Required work
With the string "Hpre" as the filter, copy each matching line from the records.

Saved data entries:
(** Without a cancellation or a close no item leaves the line but by a pop. *)
Definition keeps_items (op : chan_op T) : bool :=
  match op with
  | OpPush _ _ _ StopRequested | OpCancelPush _ | OpClose => false
  | _ => true
  end.

Definition line_rel (keeps : bool) (l l' : list T) : Prop :=
  if keeps then l = l' else l `sublist_of` l'.

Lemma spec_push_start_line h rt item stop a e a' e' :
  spec_inv T0 a e → push_handles e !! h = None → spec_push_start h rt item stop a e = (a', e') →
  line_rel (keeps_items (OpPush h rt item stop)) (handed_blocked e e' ++ line a')
    (line a ++ (if a_closed a then [] else [item])).
Proof.
  intros Hi Hh Es. unfold spec_push_start in Es. destruct (a_closed a) eqn:Hcl.
  { simplify_eq. rewrite (handed_ext e _ e e), handed_none, app_nil_r by done. by destruct stop. }
  set (e0 := set_push_handle h _ e) in *.
  destruct (spec_offer item a e0) as [[ok a1] e1] eqn:Eo.
  assert (spec_inv T0 a e0) as Hi0 by (apply spec_inv_set_push; [done | by eapply pushq_notin]).
  pose proof (spec_offer_line _ _ _ _ _ _ Hi0 Eo) as Hline.
  destruct (spec_offer_inv T0 _ _ _ _ _ _ Hi0 Hcl Eo) as (_ & _ & Hno).
  destruct ok; simplify_eq.
  { rewrite (handed_ext e _ e0 e1), Hline by done. by destruct stop. }
  destruct Hno as (-> & -> & _ & _); [done |].
  assert (line (set_pushq (a_pushq a ++ [(h, item)]) a) = line a ++ [item]) as El.
  { unfold line. simpl. by rewrite fmap_app, app_assoc. }
  destruct stop; simplify_eq.
  - rewrite El, (handed_ext e _ e e), handed_none by done. done.
  - rewrite El, (handed_ext e _ e e), handed_none by done. done.
  - destruct (spec_push_cancel_line _ _ _ _ _ Es) as [Hn Hs]. rewrite El in Hs.
    assert (handed_blocked e e' = []) as -> by exact Hn. done.
Qed.

Lemma handed_now_nil e e' : received e' = received e → handed_now e e' = [].
Proof. intros E. unfold handed_now. by rewrite E, drop_all. Qed.

Lemma handed_now_one e e' w r x :
  received e' = received e ++ [(w, PopDone r x)] → handed_now e e' = if r =? 0 then [x] else [].
Proof. intros E. unfold handed_now. rewrite E, drop_app_length. simpl. by destruct (r =? 0). Qed.

Lemma spec_pop_start_line h rt stop a e a' e' :
  spec_inv T0 a e → pop_handles e !! h = None → spec_pop_start T0 h rt stop a e = (a', e') →
  handed_now e e' ++ line a' = line a.
Proof.
  intros Hi Hh Es. unfold spec_pop_start in Es. set (e0 := set_pop_handle h _ e) in *.
  destruct (spec_take a e0) as [[r a1] e1] eqn:Et.
  assert (spec_inv T0 a e0) as Hi0 by (apply spec_inv_set_pop; [done | by eapply popq_notin]).
  pose proof (spec_take_line _ _ _ _ _ Hi0 Et) as Hline.
  pose proof (neutral_received _ _ _ _ _ _ (spec_take_neutral _ _ _ _ _ Et)) as Hrec.
  change (received e0) with (received e) in Hrec.
  destruct r as [x |]; simpl in Hline.
  { simplify_eq. erewrite handed_now_one by (simpl; by rewrite Hrec). done. }
  destruct (a_closed a).
  { simplify_eq. erewrite handed_now_one by (simpl; by rewrite Hrec). done. }
  destruct stop; simplify_eq; [by rewrite handed_now_nil | by rewrite handed_now_nil |].
  destruct (spec_take_inv T0 _ _ _ _ _ Hi0 Et) as (_ & _ & Hno).
  destruct Hno as (-> & -> & Hpush & Hb); [done |].
  unfold spec_pop_cancel in Es. rewrite bool_decide_eq_true_2 in Es by set_solver. simplify_eq.
  rewrite handed_now_nil; [done |].
  match goal with |- received (complete_pop ?h ?r ?e2) = _ => apply (proj2 (complete_pop_frame h r e2)) end.
Qed.

Lemma spec_force_push_line item fake a e a' e' :
  spec_inv T0 a e → a_closed a = false → spec_force_push item fake a e = (a', e') →
  handed_blocked e e' ++ line a' = line a ++ [item].
Proof.
  intros Hi Hcl Es. unfold spec_force_push in Es.
  destruct (spec_offer item a e) as [[ok a1] e1] eqn:Eo.
  pose proof (spec_offer_line _ _ _ _ _ _ Hi Eo) as Hline.
  destruct (spec_offer_inv T0 _ _ _ _ _ _ Hi Hcl Eo) as (_ & _ & Hno).
  destruct ok; simplify_eq; [done |]. destruct Hno as (-> & -> & _ & _); [done |].
  rewrite (handed_ext e _ e e), handed_none by done. unfold line. simpl.
  by rewrite fmap_app, app_assoc.
Qed.

Lemma spec_exec_cap op a e o a' e' :
  spec_exec T0 op a e = (o, (a', e')) → a_cap a' = a_cap a.
Proof.
  assert (∀ item a e ok a' e', spec_offer item a e = (ok, a', e') → a_cap a' = a_cap a) as Ho.
  { unfold spec_offer. intros ? ? ? ? ? ? ?. repeat case_match; by simplify_eq. }
  assert (∀ a e r a' e', spec_take a e = (r, a', e') → a_cap a' = a_cap a) as Ht.
  { unfold spec_take. intros ? ? ? ? ? ?. repeat case_match; by simplify_eq. }
  destruct op; simpl;
    unfold spec_try_push, spec_try_pop, spec_force_push, spec_push_start, spec_pop_start,
      spec_push_cancel, spec_pop_cancel, spec_close; intros E;
    repeat case_match; simplify_eq/=; eauto.
Qed.

Lemma spec_exec_line op a e o a' e' :
  spec_inv T0 a e → op_pre op (a_closed a) e → spec_exec T0 op a e = (o, (a', e')) →
  line_rel (keeps_items op) (handed op o e e' ++ line a') (line a ++ entered op (a_closed a) o).
Proof.
  intros Hi Hpre Es. destruct op; simpl in *; simplify_eq; rewrite ?app_nil_r.
  - unfold spec_try_push in Es. destruct (a_closed a) eqn:Hcl; simplify_eq/=.
    { by rewrite handed_none, app_nil_r. }
    destruct (spec_offer item a e) as [[ok a1] e1] eqn:Eo. simplify_eq/=.
    rewrite (spec_offer_line _ _ _ _ _ _ Hi Eo). by destruct ok.
  - unfold spec_try_pop in Es. destruct (spec_take a e) as [[r a1] e1] eqn:Et. simplify_eq/=.
    rewrite (spec_take_line _ _ _ _ _ Hi Et). destruct r; simpl; [done |].
    by destruct (a_closed a).
  - destruct Hpre. by rewrite (spec_force_push_line _ _ _ _ _ _ Hi) by done.
  - by eapply spec_push_start_line.
  - by erewrite spec_pop_start_line.
  - by edestruct (spec_push_cancel_line h a e) as [-> ?].
  - by edestruct (spec_pop_cancel_line h a e) as [-> ->].
  - by edestruct (spec_close_line a e) as [-> ?].
  - done.
Qed.

End fifo.

(** ** The theorems on executions *)

Section theorems.
Context {T : Type} (T0 : T) {L : Type} `{HandleListLaws L}.
Implicit Types (c : Channel T L) (a : AChannel T) (e : Env T) (s : Sys T L).

Lemma run_scheduled_run c e i q1 q2 :
  life [] q1 q2 e → run_scheduled i (mkSys c e) = Done tt (mkSys c (spec_run i e)).
Proof.
  intros Hl. unfold run_scheduled, spec_run. rewrite bind_get.
  cbn [env]. destruct (scheduled e !! i) as [[rt w]|] eqn:Ei; [| done].
  pose proof (life_sched _ _ _ _ Hl rt w (list_elem_of_lookup_2 _ _ _ Ei)) as Hrt.
  erewrite bind_done by done. destruct w as [h | h]; simpl in Hrt; unfold push_rt, pop_rt in Hrt.
  - destruct (push_handles e !! h) as [p|] eqn:Eh; [| done]. by eapply push_invoke_run.
  - destruct (pop_handles e !! h) as [p|] eqn:Eh; [| done]. by eapply pop_invoke_run.
Qed.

Written solution
  intros Hi Hpre Es. destruct op; simpl in *; simplify_eq; rewrite ?app_nil_r.
  - destruct Hpre. by rewrite (spec_force_push_line _ _ _ _ _ _ Hi) by done.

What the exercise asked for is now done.